The Uniting Church in Australia mourns the deaths of those caught up in the hostage-taking incident in a café in Sydney’s Martin Place. Rev Myung-Hwa Park, Moderator of the Uniting Church in NSW and the ACT, has offered prayers and condolences on behalf of the Church.
“We continue to pray for those caught up in the terrible events at Martin Place yesterday and today,” said Myung-Hwa.
“Our thoughts are with the families of those who have been lost in this tragic event. We commend and thank our police, emergency services and community leaders for their strength in handling such a difficult situation.
“We pray for our community, that we will be closer and we will be tolerant. We stand side by side with people of all faiths, upholding cultural diversity and harmony. Together we will continue to pray for peace as our community grieves,” said Myung-Hwa.
NSW Police have confirmed that three people including the hostage-taker were killed and four others injured when police stormed the Lindt Café in Martin Place in the early hours of today. The police intervention ended a 16-hour siege during which a man with a shotgun took hostages. The hostage-taker has since been identified as a self-styled Islamic cleric facing serious criminal changes.
“Our prayers are with all those who have lost loved ones in this awful incident.
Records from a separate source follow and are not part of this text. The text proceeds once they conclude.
(* ===== verification/Nlattr.v ===== *)
(** Netlink attributes: lib/nlattr.c with the inline helpers of
    include/net/netlink.h.

    An attribute is a [struct nlattr] header (two little-endian [u16] fields,
    [nla_len] and [nla_type]) followed by its payload, in memory [m]; a
    [struct nlattr *] is the index of its header in [m]. *)

From S2P Require Import Prelude Skb Str.

(** ** Layout (include/linux/netlink.h) *)

Definition NLA_ALIGNTO : Z := 4.
Definition NLA_ALIGN (n : Z) : Z :=
  Z.land (n + NLA_ALIGNTO - 1) (Z.lnot (NLA_ALIGNTO - 1)).
Definition sizeof_nlattr : Z := 4.
Definition NLA_HDRLEN : Z := NLA_ALIGN sizeof_nlattr.
Definition NLA_F_NESTED : Z := Z.shiftl 1 15.
Definition NLA_F_NET_BYTEORDER : Z := Z.shiftl 1 14.
Definition NLA_TYPE_MASK : Z := Z.lnot (Z.lor NLA_F_NESTED NLA_F_NET_BYTEORDER).

(** Attribute types of a validation policy (include/net/netlink.h). *)
Definition NLA_UNSPEC : Z := 0.
Definition NLA_U8 : Z := 1.
Definition NLA_U16 : Z := 2.
Definition NLA_U32 : Z := 3.
Definition NLA_U64 : Z := 4.
Definition NLA_STRING : Z := 5.
Definition NLA_FLAG : Z := 6.
Definition NLA_MSECS : Z := 7.
Definition NLA_NESTED : Z := 8.
Definition NLA_NESTED_COMPAT : Z := 9.
Definition NLA_NUL_STRING : Z := 10.
Definition NLA_BINARY : Z := 11.
Definition NLA_TYPE_MAX : Z := 11.

Record nla_policy : Type := mk_policy { ptype : Z; plen : Z }.

(** ** Accessors *)

Definition rd_u16 (m : list Z) (p : Z) : res Z :=
  lo ← rd m p; hi ← rd m (p + 1); Ok (lo + 256 * hi).

Definition wr_u16 (m : list Z) (p v : Z) : res (list Z) :=
  m ← wr m p (u16 v mod 256); wr m (p + 1) (u16 v / 256).

Definition nla_attr_size (payload : Z) : Z := NLA_HDRLEN + payload.
Definition nla_total_size (payload : Z) : Z := NLA_ALIGN (nla_attr_size payload).
Definition nla_padlen (payload : Z) : Z := nla_total_size payload - nla_attr_size payload.

Definition nla_type (m : list Z) (nla : Z) : res Z :=
  t ← rd_u16 m (nla + 2); Ok (Z.land t NLA_TYPE_MASK).

Definition nla_data (nla : Z) : Z := nla + NLA_HDRLEN.

Definition nla_len (m : list Z) (nla : Z) : res Z :=
  l ← rd_u16 m nla; Ok (l - NLA_HDRLEN).

Definition nla_ok (m : list Z) (nla remaining : Z) : res bool :=
  if sizeof_nlattr <=? remaining then
    l ← rd_u16 m nla; Ok ((sizeof_nlattr <=? l) && (l <=? remaining))
  else Ok false.

Definition nla_next (m : list Z) (nla remaining : Z) : res (Z * Z) :=
  l ← rd_u16 m nla;
  let totlen := NLA_ALIGN l in
  Ok (nla + totlen, remaining - totlen).

(** ** Walking a stream: [nla_for_each_attr]

    [body] is the loop body: it runs on the current attribute and the state of
    the loop, and either continues with a new state or leaves the function.
    The loop ends in [inl (st, rem)] when [nla_ok] fails, with the bytes
    [rem] left. *)
Inductive loop (S R : Type) : Type :=
  | Continue (st : S)
  | Break (r : R).
Arguments Continue {S R} st.
Arguments Break {S R} r.
(* ===== verification/Filter.v ===== *)
(** The socket filter: net/core/filter.c and include/linux/filter.h.

    A filter is an array of [struct sock_filter] instructions that user space
    attaches to a socket.  [sk_chk_filter] verifies it once and rewrites it to
    an internal instruction set ([BPF_S_*]); [sk_run_filter] then interprets it
    on every packet without any further check.  The interpreter of this file
    makes the unchecked accesses visible: an instruction fetch outside the
    array, an access outside [mem], the use of a [mem] cell that was never
    written and a read outside the packet are faults. *)

From stdpp Require Import relations.
From S2P Require Import Prelude LibMath Skb Str Nlattr.

(** ** Instructions *)

Record sock_filter : Type := mk_insn {
  code : Z;
  jt : Z;
  jf : Z;
  k : Z
}.

Definition BPF_LD : Z := 0x00.
Definition BPF_LDX : Z := 0x01.
Definition BPF_ST : Z := 0x02.
Definition BPF_STX : Z := 0x03.
Definition BPF_ALU : Z := 0x04.
Definition BPF_JMP : Z := 0x05.
Definition BPF_RET : Z := 0x06.
Definition BPF_MISC : Z := 0x07.
Definition BPF_W : Z := 0x00.
Definition BPF_H : Z := 0x08.
Definition BPF_B : Z := 0x10.
Definition BPF_IMM : Z := 0x00.
Definition BPF_ABS : Z := 0x20.
Definition BPF_IND : Z := 0x40.
Definition BPF_MEM : Z := 0x60.
Definition BPF_LEN : Z := 0x80.
Definition BPF_MSH : Z := 0xa0.
Definition BPF_ADD : Z := 0x00.
Definition BPF_SUB : Z := 0x10.
Definition BPF_MUL : Z := 0x20.
Definition BPF_DIV : Z := 0x30.
Definition BPF_OR : Z := 0x40.
Definition BPF_AND : Z := 0x50.
Definition BPF_LSH : Z := 0x60.
Definition BPF_RSH : Z := 0x70.
Definition BPF_NEG : Z := 0x80.
Definition BPF_JA : Z := 0x00.
Definition BPF_JEQ : Z := 0x10.
Definition BPF_JGT : Z := 0x20.
Definition BPF_JGE : Z := 0x30.
Definition BPF_JSET : Z := 0x40.
Definition BPF_K : Z := 0x00.
Definition BPF_X : Z := 0x08.
Definition BPF_A : Z := 0x10.
Definition BPF_TAX : Z := 0x00.
Definition BPF_TXA : Z := 0x80.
We are grieving with you,” said Uniting Church in Australia President, Rev Professor Andrew Dutney.
“To those who have been injured and terrorised, we pray that you find the healing you need. As authorities in NSW investigate the circumstances of the siege, we urge Australians to show compassion and understanding to fellow Australians of the Muslim faith.”
“I wholeheartedly endorse the statements by Australian Muslim leaders yesterday when their faith was wrongly associated with this incident,” said Andrew.
The UCA Assembly Acting General Secretary responsible for Relations with Other Faiths Rev Glenda Blakefield has welcomed the response by those already demonstrating compassion.
“I am very heartened at the spontaneous response so far through various interfaith services and the I’ll Ride with You campaign on social media. This is the kind of openness and sharing we must work hard to nurture and grow in our country.
“We now face a crucial test for interfaith solidarity and I urge Uniting Church members and all Australians to reach out to their Muslim neighbours at this time,” said Glenda.
The Uniting Church will be coordinating ecumenical chaplaincy supporting workers in the Sydney CBD from today through the NSW Disaster Recovery Chaplaincy Network, alongside other state agencies.
The Uniting Church is looking to schedule an interfaith memorial service in the CBD in coming days.